§ **Exercise**: Among the entries below, only the lines starting at the one with "framework_data : gmap string fw_input;" and ending at the one with "(** [self.framework_data[key] = d] *)", both included, are to be printed exactly.

§ **The records**:
═══

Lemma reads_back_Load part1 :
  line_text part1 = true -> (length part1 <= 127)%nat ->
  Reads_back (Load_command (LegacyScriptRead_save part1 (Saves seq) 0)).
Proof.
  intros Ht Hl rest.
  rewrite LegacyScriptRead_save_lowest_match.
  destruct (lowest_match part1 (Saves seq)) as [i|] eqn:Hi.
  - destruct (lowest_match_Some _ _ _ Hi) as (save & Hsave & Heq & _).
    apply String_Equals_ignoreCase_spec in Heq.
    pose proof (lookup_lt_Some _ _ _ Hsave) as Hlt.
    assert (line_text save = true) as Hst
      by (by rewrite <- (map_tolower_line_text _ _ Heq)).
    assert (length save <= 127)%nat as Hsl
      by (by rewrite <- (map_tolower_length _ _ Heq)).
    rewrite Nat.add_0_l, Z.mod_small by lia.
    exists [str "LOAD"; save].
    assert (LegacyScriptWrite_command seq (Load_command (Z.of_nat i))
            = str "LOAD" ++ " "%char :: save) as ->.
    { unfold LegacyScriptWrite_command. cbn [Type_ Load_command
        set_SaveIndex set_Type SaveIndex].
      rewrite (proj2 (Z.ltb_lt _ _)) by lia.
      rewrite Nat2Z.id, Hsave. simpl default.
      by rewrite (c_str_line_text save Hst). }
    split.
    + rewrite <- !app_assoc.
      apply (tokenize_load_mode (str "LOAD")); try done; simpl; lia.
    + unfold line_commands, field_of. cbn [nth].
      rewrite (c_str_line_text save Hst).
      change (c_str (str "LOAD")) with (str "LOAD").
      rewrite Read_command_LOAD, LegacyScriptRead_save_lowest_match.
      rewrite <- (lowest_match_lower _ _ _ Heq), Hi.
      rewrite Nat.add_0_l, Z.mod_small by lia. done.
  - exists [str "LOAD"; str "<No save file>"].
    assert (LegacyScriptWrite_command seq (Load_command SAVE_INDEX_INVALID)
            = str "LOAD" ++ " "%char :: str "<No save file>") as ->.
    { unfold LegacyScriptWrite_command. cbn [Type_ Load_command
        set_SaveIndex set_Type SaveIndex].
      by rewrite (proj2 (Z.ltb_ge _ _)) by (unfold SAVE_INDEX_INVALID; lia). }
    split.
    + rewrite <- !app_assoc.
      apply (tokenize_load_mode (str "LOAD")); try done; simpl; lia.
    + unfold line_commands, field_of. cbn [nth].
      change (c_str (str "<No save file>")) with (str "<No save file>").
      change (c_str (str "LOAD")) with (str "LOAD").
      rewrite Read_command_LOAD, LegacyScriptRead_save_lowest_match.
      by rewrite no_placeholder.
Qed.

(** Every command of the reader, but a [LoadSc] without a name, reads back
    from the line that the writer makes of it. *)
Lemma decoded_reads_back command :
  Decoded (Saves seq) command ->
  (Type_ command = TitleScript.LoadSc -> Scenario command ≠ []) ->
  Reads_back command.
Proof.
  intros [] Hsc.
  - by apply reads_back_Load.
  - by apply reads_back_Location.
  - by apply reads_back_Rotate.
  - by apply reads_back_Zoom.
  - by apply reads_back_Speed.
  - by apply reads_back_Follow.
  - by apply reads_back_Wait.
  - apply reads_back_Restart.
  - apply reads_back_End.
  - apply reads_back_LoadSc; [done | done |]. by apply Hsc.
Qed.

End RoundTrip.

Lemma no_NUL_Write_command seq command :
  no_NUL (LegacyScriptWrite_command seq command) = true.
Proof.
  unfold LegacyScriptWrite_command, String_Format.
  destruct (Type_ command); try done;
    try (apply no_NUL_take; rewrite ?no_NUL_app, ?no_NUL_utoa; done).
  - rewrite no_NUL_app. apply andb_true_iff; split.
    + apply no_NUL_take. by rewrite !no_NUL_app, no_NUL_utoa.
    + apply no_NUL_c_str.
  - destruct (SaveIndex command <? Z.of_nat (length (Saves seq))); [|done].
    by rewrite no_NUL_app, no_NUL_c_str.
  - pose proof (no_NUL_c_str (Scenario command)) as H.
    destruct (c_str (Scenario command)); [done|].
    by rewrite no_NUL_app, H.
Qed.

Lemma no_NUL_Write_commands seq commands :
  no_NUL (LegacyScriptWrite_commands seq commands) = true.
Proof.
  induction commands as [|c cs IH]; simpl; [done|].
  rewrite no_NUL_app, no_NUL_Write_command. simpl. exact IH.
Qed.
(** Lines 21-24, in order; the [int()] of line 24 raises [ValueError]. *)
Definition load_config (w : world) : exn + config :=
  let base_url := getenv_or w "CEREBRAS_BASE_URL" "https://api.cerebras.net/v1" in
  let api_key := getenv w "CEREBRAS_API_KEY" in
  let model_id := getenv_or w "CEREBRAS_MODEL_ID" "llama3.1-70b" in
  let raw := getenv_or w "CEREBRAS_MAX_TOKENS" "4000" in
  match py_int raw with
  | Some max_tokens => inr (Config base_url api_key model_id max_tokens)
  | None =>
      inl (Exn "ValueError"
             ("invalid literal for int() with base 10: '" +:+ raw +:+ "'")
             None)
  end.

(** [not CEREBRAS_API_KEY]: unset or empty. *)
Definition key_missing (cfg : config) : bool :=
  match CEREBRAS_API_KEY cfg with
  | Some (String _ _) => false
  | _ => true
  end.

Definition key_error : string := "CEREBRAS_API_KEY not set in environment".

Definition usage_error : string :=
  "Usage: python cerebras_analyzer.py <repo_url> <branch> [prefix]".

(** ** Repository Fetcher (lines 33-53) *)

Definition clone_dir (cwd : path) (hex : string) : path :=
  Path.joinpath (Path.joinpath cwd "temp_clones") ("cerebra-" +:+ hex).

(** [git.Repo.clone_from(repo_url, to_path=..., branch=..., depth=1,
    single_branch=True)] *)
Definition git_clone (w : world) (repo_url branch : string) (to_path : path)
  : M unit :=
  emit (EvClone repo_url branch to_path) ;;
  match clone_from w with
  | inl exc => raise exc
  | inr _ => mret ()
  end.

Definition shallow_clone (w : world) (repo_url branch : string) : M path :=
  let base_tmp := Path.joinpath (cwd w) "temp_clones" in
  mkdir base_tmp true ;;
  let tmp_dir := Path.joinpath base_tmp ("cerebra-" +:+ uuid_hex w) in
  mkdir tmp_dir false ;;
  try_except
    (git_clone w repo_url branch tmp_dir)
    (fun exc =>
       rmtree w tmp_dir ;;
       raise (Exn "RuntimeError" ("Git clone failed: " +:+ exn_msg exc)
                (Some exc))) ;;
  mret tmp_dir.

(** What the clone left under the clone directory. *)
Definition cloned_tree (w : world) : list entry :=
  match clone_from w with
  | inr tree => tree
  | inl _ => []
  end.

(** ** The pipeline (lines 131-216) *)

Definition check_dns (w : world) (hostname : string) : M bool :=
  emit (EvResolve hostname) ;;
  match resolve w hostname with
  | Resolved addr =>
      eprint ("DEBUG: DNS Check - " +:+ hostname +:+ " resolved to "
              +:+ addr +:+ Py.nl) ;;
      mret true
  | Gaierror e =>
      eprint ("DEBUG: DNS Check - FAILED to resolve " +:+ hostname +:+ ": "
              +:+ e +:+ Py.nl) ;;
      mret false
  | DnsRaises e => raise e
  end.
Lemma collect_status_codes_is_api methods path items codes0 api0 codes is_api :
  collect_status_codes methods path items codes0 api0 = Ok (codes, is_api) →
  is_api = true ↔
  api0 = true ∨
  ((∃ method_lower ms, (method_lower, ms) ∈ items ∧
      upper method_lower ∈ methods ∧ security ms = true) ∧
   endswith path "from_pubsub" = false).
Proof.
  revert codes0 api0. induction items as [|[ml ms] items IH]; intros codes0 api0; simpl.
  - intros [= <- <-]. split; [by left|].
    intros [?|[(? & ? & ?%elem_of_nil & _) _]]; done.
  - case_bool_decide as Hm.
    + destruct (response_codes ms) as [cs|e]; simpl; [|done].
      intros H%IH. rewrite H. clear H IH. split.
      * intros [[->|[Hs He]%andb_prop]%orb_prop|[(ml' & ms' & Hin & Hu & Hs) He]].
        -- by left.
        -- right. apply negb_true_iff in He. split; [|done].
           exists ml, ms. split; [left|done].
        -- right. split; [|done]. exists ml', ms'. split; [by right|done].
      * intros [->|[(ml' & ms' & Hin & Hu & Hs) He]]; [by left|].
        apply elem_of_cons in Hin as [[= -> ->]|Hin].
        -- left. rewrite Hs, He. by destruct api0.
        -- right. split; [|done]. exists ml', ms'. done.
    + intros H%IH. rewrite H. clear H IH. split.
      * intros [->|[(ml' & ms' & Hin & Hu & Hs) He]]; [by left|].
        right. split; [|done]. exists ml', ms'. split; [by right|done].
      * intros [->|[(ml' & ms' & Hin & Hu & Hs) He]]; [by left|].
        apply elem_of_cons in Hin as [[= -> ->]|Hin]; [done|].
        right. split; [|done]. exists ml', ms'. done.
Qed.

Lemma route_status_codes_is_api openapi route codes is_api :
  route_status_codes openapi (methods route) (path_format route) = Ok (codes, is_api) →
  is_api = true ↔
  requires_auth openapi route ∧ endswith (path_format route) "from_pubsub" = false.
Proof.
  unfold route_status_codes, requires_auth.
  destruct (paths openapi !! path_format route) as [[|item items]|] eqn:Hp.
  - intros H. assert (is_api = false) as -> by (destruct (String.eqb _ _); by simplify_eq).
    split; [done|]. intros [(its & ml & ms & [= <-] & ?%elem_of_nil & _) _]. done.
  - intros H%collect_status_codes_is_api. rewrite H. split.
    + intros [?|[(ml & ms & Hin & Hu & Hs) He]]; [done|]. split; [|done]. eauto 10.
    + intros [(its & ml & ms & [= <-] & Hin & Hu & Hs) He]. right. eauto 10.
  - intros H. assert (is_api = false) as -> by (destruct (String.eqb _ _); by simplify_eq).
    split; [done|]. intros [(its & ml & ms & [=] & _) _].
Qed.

═══

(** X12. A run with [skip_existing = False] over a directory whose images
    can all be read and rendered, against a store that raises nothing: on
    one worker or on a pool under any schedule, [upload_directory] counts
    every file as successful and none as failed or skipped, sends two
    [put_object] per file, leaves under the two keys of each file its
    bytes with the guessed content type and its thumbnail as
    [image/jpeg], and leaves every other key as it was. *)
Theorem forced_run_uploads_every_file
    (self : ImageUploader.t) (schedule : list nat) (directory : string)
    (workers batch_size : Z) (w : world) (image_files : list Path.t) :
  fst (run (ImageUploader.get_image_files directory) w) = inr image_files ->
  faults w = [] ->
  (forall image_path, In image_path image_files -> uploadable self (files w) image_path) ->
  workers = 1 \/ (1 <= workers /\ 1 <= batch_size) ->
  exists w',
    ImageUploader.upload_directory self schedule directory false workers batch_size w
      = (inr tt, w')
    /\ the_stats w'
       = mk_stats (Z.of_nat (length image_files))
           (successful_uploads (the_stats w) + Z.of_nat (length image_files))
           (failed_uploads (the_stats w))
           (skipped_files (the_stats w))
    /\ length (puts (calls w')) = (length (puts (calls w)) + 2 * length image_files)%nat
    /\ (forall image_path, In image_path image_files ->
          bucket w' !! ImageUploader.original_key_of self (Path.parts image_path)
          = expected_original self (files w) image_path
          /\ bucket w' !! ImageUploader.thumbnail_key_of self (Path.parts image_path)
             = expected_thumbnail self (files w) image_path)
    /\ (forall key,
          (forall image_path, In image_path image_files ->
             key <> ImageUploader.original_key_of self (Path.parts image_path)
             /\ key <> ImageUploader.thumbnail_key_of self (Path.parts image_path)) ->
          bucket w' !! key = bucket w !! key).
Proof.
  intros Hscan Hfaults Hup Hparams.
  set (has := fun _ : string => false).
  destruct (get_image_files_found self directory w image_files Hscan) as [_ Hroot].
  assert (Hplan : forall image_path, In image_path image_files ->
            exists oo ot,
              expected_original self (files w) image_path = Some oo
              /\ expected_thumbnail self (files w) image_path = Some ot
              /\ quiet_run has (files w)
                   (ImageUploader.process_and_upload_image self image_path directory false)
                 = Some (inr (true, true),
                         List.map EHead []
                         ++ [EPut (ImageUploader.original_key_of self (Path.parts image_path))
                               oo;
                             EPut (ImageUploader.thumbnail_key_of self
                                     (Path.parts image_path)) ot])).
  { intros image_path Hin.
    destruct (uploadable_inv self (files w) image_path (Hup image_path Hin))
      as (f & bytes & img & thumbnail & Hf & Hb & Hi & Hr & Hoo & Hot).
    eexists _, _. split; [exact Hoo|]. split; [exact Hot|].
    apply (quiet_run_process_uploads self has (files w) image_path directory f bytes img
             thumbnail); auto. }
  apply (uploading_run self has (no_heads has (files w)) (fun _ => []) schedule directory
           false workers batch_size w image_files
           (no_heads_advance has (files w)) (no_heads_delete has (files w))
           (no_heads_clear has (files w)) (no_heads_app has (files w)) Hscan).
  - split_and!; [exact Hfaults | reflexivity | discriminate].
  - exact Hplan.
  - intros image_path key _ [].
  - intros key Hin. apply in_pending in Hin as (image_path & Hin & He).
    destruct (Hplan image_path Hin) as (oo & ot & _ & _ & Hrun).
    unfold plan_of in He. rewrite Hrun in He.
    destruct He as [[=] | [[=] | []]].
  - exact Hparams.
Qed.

═══

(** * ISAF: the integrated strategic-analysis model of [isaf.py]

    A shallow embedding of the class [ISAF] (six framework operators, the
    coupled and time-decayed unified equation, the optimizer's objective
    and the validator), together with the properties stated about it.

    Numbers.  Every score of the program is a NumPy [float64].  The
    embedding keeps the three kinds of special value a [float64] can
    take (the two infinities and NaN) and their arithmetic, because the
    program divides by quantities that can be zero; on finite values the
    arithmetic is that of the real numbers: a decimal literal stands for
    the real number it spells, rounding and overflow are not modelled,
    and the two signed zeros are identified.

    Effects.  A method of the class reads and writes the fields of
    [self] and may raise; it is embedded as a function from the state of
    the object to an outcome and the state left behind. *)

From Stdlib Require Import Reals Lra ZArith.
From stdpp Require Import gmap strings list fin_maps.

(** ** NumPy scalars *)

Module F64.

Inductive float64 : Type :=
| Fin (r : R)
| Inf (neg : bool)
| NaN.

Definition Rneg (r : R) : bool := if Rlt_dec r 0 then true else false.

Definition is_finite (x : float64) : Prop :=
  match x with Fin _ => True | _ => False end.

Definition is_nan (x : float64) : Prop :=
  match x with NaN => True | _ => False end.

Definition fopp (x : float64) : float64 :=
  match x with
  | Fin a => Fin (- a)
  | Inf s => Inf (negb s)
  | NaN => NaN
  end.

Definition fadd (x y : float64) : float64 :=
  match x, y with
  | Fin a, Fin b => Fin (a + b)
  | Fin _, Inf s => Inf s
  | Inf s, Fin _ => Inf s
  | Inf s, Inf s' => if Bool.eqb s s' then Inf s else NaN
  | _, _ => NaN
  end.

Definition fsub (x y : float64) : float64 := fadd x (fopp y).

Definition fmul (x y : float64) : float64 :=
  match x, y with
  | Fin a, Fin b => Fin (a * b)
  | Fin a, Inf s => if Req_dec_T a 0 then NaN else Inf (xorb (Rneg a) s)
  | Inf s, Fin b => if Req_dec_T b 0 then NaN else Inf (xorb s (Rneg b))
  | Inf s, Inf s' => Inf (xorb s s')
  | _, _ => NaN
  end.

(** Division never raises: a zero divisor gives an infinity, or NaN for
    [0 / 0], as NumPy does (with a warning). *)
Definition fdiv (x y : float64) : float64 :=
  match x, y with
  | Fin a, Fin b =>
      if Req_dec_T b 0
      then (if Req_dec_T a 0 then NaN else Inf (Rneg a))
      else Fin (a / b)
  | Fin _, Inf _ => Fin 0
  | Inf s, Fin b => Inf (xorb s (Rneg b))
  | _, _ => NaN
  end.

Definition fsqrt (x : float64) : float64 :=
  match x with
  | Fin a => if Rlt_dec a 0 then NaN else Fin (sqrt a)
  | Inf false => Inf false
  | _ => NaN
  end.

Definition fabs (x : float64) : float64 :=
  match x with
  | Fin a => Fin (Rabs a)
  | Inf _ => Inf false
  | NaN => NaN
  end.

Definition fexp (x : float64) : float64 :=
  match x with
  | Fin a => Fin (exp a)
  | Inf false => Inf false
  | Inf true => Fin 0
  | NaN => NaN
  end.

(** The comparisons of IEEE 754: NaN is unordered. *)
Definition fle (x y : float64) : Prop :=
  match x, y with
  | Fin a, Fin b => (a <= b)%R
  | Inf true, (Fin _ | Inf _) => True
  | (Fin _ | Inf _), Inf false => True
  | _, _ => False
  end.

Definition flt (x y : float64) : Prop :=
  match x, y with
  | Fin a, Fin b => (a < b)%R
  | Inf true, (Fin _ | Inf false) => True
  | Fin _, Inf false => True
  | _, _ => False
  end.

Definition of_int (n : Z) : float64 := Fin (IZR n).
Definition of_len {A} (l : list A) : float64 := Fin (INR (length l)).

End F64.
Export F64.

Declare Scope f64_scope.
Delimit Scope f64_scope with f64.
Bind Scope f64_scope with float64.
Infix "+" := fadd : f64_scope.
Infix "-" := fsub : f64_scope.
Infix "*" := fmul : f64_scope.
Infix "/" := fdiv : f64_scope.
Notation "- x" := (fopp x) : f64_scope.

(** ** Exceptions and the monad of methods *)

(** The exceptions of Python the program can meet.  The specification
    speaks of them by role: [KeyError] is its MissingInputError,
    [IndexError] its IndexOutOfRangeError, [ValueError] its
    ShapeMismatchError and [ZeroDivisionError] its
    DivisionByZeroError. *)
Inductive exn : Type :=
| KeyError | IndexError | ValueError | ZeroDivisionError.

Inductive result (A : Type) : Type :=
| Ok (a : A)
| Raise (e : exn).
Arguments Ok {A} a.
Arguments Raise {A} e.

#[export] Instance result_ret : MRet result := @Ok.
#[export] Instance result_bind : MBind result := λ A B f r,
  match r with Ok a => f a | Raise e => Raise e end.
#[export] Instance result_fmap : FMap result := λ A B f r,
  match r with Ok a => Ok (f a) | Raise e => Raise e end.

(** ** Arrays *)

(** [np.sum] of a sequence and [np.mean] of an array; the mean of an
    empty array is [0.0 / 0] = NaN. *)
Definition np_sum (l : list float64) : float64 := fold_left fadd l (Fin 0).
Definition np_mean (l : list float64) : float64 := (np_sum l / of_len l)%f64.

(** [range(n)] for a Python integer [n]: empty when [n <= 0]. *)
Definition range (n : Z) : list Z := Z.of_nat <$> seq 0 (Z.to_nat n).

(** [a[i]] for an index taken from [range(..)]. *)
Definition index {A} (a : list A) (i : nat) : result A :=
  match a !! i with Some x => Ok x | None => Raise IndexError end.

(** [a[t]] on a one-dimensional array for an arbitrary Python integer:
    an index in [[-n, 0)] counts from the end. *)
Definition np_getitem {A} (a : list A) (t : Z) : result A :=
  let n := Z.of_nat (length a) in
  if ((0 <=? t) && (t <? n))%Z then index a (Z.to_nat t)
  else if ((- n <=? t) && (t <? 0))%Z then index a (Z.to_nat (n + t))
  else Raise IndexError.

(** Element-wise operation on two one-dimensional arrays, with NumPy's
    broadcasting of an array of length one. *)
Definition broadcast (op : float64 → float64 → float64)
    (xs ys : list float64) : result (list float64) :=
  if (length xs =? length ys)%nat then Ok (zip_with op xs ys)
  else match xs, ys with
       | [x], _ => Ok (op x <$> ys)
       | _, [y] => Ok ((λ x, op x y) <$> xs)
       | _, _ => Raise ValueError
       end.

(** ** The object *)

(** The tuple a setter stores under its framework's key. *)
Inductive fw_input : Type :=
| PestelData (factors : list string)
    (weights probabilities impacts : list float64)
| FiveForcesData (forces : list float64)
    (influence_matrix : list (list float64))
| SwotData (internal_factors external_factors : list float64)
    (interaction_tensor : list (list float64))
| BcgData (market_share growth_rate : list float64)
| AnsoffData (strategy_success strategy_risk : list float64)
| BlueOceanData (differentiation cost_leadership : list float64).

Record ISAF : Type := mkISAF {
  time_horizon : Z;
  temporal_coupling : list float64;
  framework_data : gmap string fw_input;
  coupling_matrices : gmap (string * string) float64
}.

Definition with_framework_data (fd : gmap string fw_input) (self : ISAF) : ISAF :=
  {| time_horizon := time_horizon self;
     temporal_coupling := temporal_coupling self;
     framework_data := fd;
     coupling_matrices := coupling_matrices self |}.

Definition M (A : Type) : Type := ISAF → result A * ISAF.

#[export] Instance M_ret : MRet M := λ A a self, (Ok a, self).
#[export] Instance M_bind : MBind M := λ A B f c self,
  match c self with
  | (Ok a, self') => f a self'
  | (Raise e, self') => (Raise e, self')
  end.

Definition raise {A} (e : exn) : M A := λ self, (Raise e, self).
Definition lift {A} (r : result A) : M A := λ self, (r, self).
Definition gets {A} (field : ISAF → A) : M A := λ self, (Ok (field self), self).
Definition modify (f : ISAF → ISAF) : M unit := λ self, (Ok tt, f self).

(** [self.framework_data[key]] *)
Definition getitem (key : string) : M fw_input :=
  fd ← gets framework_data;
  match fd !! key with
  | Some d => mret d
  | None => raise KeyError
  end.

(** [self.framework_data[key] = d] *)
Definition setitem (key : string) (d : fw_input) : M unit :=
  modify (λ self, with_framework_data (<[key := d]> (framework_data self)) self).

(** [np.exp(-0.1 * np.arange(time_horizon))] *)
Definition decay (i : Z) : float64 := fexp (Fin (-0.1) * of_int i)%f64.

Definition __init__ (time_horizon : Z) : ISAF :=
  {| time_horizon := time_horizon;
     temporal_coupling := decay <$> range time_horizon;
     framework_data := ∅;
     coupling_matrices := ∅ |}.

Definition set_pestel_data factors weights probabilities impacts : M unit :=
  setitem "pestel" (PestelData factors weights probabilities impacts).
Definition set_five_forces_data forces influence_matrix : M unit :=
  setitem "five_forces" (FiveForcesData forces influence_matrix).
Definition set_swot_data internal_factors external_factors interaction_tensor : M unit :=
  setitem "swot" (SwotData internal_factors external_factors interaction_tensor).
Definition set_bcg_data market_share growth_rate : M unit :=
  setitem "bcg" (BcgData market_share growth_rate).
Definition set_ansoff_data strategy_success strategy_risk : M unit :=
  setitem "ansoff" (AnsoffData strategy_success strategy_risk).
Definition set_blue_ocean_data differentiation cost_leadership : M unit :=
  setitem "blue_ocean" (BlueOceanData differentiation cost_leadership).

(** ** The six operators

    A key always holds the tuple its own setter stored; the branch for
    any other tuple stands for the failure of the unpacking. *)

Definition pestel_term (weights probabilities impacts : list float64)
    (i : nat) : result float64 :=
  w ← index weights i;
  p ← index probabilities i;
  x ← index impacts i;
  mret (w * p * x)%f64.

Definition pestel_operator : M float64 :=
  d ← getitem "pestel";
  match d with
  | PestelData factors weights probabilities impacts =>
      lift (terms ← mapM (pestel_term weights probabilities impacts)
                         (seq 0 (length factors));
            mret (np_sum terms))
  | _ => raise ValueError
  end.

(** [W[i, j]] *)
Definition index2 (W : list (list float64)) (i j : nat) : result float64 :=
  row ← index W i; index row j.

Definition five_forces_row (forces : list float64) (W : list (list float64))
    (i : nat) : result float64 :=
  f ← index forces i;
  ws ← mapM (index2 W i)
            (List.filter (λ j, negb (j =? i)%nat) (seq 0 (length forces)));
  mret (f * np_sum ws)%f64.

═══

§ **The completed task**:
  framework_data : gmap string fw_input;
  coupling_matrices : gmap (string * string) float64
}.

Definition with_framework_data (fd : gmap string fw_input) (self : ISAF) : ISAF :=
  {| time_horizon := time_horizon self;
     temporal_coupling := temporal_coupling self;
     framework_data := fd;
     coupling_matrices := coupling_matrices self |}.

Definition M (A : Type) : Type := ISAF → result A * ISAF.

#[export] Instance M_ret : MRet M := λ A a self, (Ok a, self).
#[export] Instance M_bind : MBind M := λ A B f c self,
  match c self with
  | (Ok a, self') => f a self'
  | (Raise e, self') => (Raise e, self')
  end.

Definition raise {A} (e : exn) : M A := λ self, (Raise e, self).
Definition lift {A} (r : result A) : M A := λ self, (r, self).
Definition gets {A} (field : ISAF → A) : M A := λ self, (Ok (field self), self).
Definition modify (f : ISAF → ISAF) : M unit := λ self, (Ok tt, f self).

(** [self.framework_data[key]] *)
Definition getitem (key : string) : M fw_input :=
  fd ← gets framework_data;
  match fd !! key with
  | Some d => mret d
  | None => raise KeyError
  end.

(** [self.framework_data[key] = d] *)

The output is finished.